Reproduce, character for character, the entries from their opening line through the line with "String c2 s2".

Saved entries
══════════

(* ===== verification/HttpRetry.v ===== *)
(** [pihole_manager/http_retry.py]: the delay that [Retry-After] and the common
    rate-limit reset headers ask for.

    [float(text)] and [email.utils.parsedate_to_datetime(text).timestamp()] are
    arguments of the definitions ([py_float], [date_timestamp]); [None] stands
    for the exceptions the code catches. *)
From stdpp Require Import base gmap strings list.
From Stdlib Require Import Ascii QArith Lqa.
From S2P Require Import Prelude.
Open Scope Z_scope.

Definition _RESET_HEADERS : list string :=
  ["x-ratelimit-reset-after"; "x-ratelimit-reset-requests"; "x-ratelimit-reset-tokens";
   "x-ratelimit-reset"; "ratelimit-reset"]%string.

Definition is_digit (c : Ascii.ascii) : bool :=
  let n := Ascii.N_of_ascii c in ((48 <=? n) && (n <=? 57))%N.

(** The longest prefix of digits, and the rest. *)
Fixpoint span_digits (s : string) : string * string :=
  match s with
  | String c s' => if is_digit c then let '(a, b) := span_digits s' in (String c a, b) else (EmptyString, s)
  | EmptyString => (EmptyString, EmptyString)
  end.

Fixpoint span_space (s : string) : string * string :=
  match s with
  | String c s' => if is_space c then let '(a, b) := span_space s' in (String c a, b) else (EmptyString, s)
  | EmptyString => (EmptyString, EmptyString)
  end.

(** The group [(ms|s|m|h)], without regard to case. *)
Definition match_unit (s : string) : option (string * string) :=
  match s with
  | String c s' =>
      let l := lower_char c in
      if Ascii.eqb l "m"%char then
        match s' with
        | String c2 s2 => if Ascii.eqb (lower_char c2) "s"%char then Some ("ms"%string, s2)
                          else Some ("m"%string, s')
        | EmptyString => Some ("m"%string, s')
        end
      else if Ascii.eqb l "s"%char then Some ("s"%string, s')
      else if Ascii.eqb l "h"%char then Some ("h"%string, s')
      else None
  | EmptyString => None
  end.

(** One match of [_DURATION_PART] at the start of a text: the number, the unit,
    and what follows.  A fraction not followed by a unit cannot be given back:
    the character after the digits would be the dot. *)
Definition match_duration (s : string) : option (string * string * string) :=
  let '(whole, rest) := span_digits s in
  if negb (str_nonempty whole) then None
  else
    let '(number, rest) :=
      match rest with
      | String c rest' =>
          if Ascii.eqb c "."%char then
            let '(fraction, rest2) := span_digits rest' in
            if str_nonempty fraction then ((whole +:+ String "."%char fraction)%string, rest2)
            else (whole, rest)
          else (whole, rest)
      | EmptyString => (whole, rest)
      end in
    let '(_, rest) := span_space rest in
    match match_unit rest with
    | Some (unit, rest) => Some (number, unit, rest)
    | None => None
    end.

(** [finditer]: the matches, and whether they cover the text up to spaces.  The
    text between the matches has to be made of spaces for [matched] to equal
    [value.replace(" ", "")]. *)
Fixpoint duration_matches (fuel : nat) (s : string) : option (list (string * string)) :=
  match fuel with
  | O => if str_nonempty s then None else Some []
  | S fuel =>
      match s with
      | EmptyString => Some []
      | String c s' =>
          match match_duration s with
          | Some (number, unit, rest) =>
              match duration_matches fuel rest with
              | Some ms => Some ((number, unit) :: ms)
              | None => None
              end
          | None => if Ascii.eqb c " "%char then duration_matches fuel s' else None
          end
      end
  end.

Definition multiplier (unit : string) : Q :=
  if String.eqb unit "ms" then 1 # 1000
  else if String.eqb unit "s" then 1
  else if String.eqb unit "m" then 60
  else 3600.

Section Headers.
Context (py_float : string → option Q) (date_timestamp : string → option Q).

Definition _duration_seconds (value : string) : option Q :=
  match duration_matches (String.length value) value with
  | None | Some [] => None
  | Some ms => Some (sumQ (λ m, (default 0 (py_float m.1) * multiplier m.2)%Q) ms)
  end.

Definition _reset_delay (value : string) (now : Q) : option Q :=
  if negb (str_nonempty value) then None
  else
    let compact := str_lower (str_strip value) in
    match _duration_seconds compact with
    | Some duration => Some duration
    | None =>
        match py_float compact with
        | None => None
        | Some number =>
            let number := if qltb 10000000000 number then (number / 1000)%Q else number in
            Some (if qltb (now + 1) number then (number - now)%Q else number)
        end
    end.

Definition _retry_after_delay (value : string) (now : Q) : option Q :=
  if negb (str_nonempty value) then None
  else match py_float value with
       | Some q => Some q
       | None => match date_timestamp value with
                 | Some t => Some (t - now)%Q
                 | None => None
                 end
       end.

(** The lower-cased, stripped copy of the headers; a later duplicate wins. *)
Definition normalized_headers (headers : list (string * string)) : gmap string string :=
  foldl (λ m kv, <[str_lower kv.1 := str_strip kv.2]> m) ∅ headers.

(** [max(delays)] of a non-empty list. *)
Definition max_delay (first : Q) (rest : list Q) : Q := foldl qmax first rest.

Definition retry_delay_from_headers (headers : list (string * string)) (maximum now : Q)
    : option Q :=
  match headers with
  | [] => None
  | _ =>
      let normalized := normalized_headers headers in
      let get name := default ""%string (normalized !! name) in
      let delays :=
        omap id (_retry_after_delay (get "retry-after"%string) now ::
                 ((λ name, _reset_delay (get name) now) <$> _RESET_HEADERS)) in
      match delays with
      | [] => None
      | d :: ds => Some (qmin (qmax 0 maximum) (qmax 0 (max_delay d ds)))
      end
  end.

(** The delay taken from the headers of a response is never negative and
    never above the given maximum, whatever the headers hold. *)
Theorem retry_delay_bounds headers maximum now delay :
  retry_delay_from_headers headers maximum now = Some delay →
  (0 <= delay /\ (0 <= maximum -> delay <= maximum))%Q.
Proof.
  unfold retry_delay_from_headers. destruct headers as [|h hs]; [done|].
  destruct (omap id _) as [|d ds]; [done|]. intros [= <-]. split; intros; q_solve.
Qed.
End Headers.

Lemma retry_delay_bounds_witness :
  let num s := if String.eqb s "120" then Some 120%Q else None in
  ∃ delay, retry_delay_from_headers num (λ _, None) [("Retry-After", "120")]%string 60 1000 = Some delay ∧
    (0 <= delay /\ (0 <= 60 -> delay <= 60))%Q.
Proof.
  intros num. eexists. split; [vm_compute; reflexivity|].
  apply (retry_delay_bounds num (λ _, None) [("Retry-After", "120")]%string 60 1000).
  vm_compute. reflexivity.
Defined.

══════════

## Completed exercise
(* ===== verification/HttpRetry.v ===== *)
(** [pihole_manager/http_retry.py]: the delay that [Retry-After] and the common
    rate-limit reset headers ask for.

    [float(text)] and [email.utils.parsedate_to_datetime(text).timestamp()] are
    arguments of the definitions ([py_float], [date_timestamp]); [None] stands
    for the exceptions the code catches. *)
From stdpp Require Import base gmap strings list.
From Stdlib Require Import Ascii QArith Lqa.
From S2P Require Import Prelude.
Open Scope Z_scope.

Definition _RESET_HEADERS : list string :=
  ["x-ratelimit-reset-after"; "x-ratelimit-reset-requests"; "x-ratelimit-reset-tokens";
   "x-ratelimit-reset"; "ratelimit-reset"]%string.

Definition is_digit (c : Ascii.ascii) : bool :=
  let n := Ascii.N_of_ascii c in ((48 <=? n) && (n <=? 57))%N.

(** The longest prefix of digits, and the rest. *)
Fixpoint span_digits (s : string) : string * string :=
  match s with
  | String c s' => if is_digit c then let '(a, b) := span_digits s' in (String c a, b) else (EmptyString, s)
  | EmptyString => (EmptyString, EmptyString)
  end.

Fixpoint span_space (s : string) : string * string :=
  match s with
  | String c s' => if is_space c then let '(a, b) := span_space s' in (String c a, b) else (EmptyString, s)
  | EmptyString => (EmptyString, EmptyString)
  end.

(** The group [(ms|s|m|h)], without regard to case. *)
Definition match_unit (s : string) : option (string * string) :=
  match s with
  | String c s' =>
      let l := lower_char c in
      if Ascii.eqb l "m"%char then
        match s' with
        | String c2 s2 => if Ascii.eqb (lower_char c2) "s"%char then Some ("ms"%string, s2)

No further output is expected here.